What is needed: Your output should consist solely of the lines from the one with "fuel, a hash" through the end of the records, reproduced exactly, both ends included.

Material for the task:
(** [Vec]s used as stacks are lists whose head is the top.  Every removal takes one unit of
    fuel, a hash that is not in the pool takes none. *)
Fixpoint remove_loop (fuel : nat) (marker_filter : option (gset TxMarker))
    : list TxHash → list PoolTransaction → PM ReadyTransactions (list PoolTransaction) :=
  fix inner tx_hashes removed :=
    match tx_hashes with
    | [] => mret removed
    | hash :: tx_hashes =>
        ready ← pgets ready_tx;
        match ready !! hash with
        | None => inner tx_hashes removed
        | Some tx =>
            match fuel with
            | O => pfail NoFuel
            | S fuel =>
                pmodify (remove_ready marker_filter hash tx);;
                let removed_some_marks := negb (bool_decide (invalidated marker_filter (ready_tx_of tx) = [])) in
                remove_loop fuel marker_filter
                  (if removed_some_marks then rev (unlocks tx) ++ tx_hashes else tx_hashes)
                  (removed ++ [ready_tx_of tx])
            end
        end
    end.
Definition remove_with_markers (tx_hashes : list TxHash) (marker_filter : option (gset TxMarker))
    : PM ReadyTransactions (list PoolTransaction) := λ r,
  remove_loop (size (ready_tx r)) marker_filter (rev tx_hashes) [] r.
Definition clear_transactions (tx_hashes : list TxHash) : PM ReadyTransactions (list PoolTransaction) :=
  remove_with_markers tx_hashes None.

Expected output:
    fuel, a hash that is not in the pool takes none. *)
Fixpoint remove_loop (fuel : nat) (marker_filter : option (gset TxMarker))
    : list TxHash → list PoolTransaction → PM ReadyTransactions (list PoolTransaction) :=
  fix inner tx_hashes removed :=
    match tx_hashes with
    | [] => mret removed
    | hash :: tx_hashes =>
        ready ← pgets ready_tx;
        match ready !! hash with
        | None => inner tx_hashes removed
        | Some tx =>
            match fuel with
            | O => pfail NoFuel
            | S fuel =>
                pmodify (remove_ready marker_filter hash tx);;
                let removed_some_marks := negb (bool_decide (invalidated marker_filter (ready_tx_of tx) = [])) in
                remove_loop fuel marker_filter
                  (if removed_some_marks then rev (unlocks tx) ++ tx_hashes else tx_hashes)
                  (removed ++ [ready_tx_of tx])
            end
        end
    end.
Definition remove_with_markers (tx_hashes : list TxHash) (marker_filter : option (gset TxMarker))
    : PM ReadyTransactions (list PoolTransaction) := λ r,
  remove_loop (size (ready_tx r)) marker_filter (rev tx_hashes) [] r.
Definition clear_transactions (tx_hashes : list TxHash) : PM ReadyTransactions (list PoolTransaction) :=
  remove_with_markers tx_hashes None.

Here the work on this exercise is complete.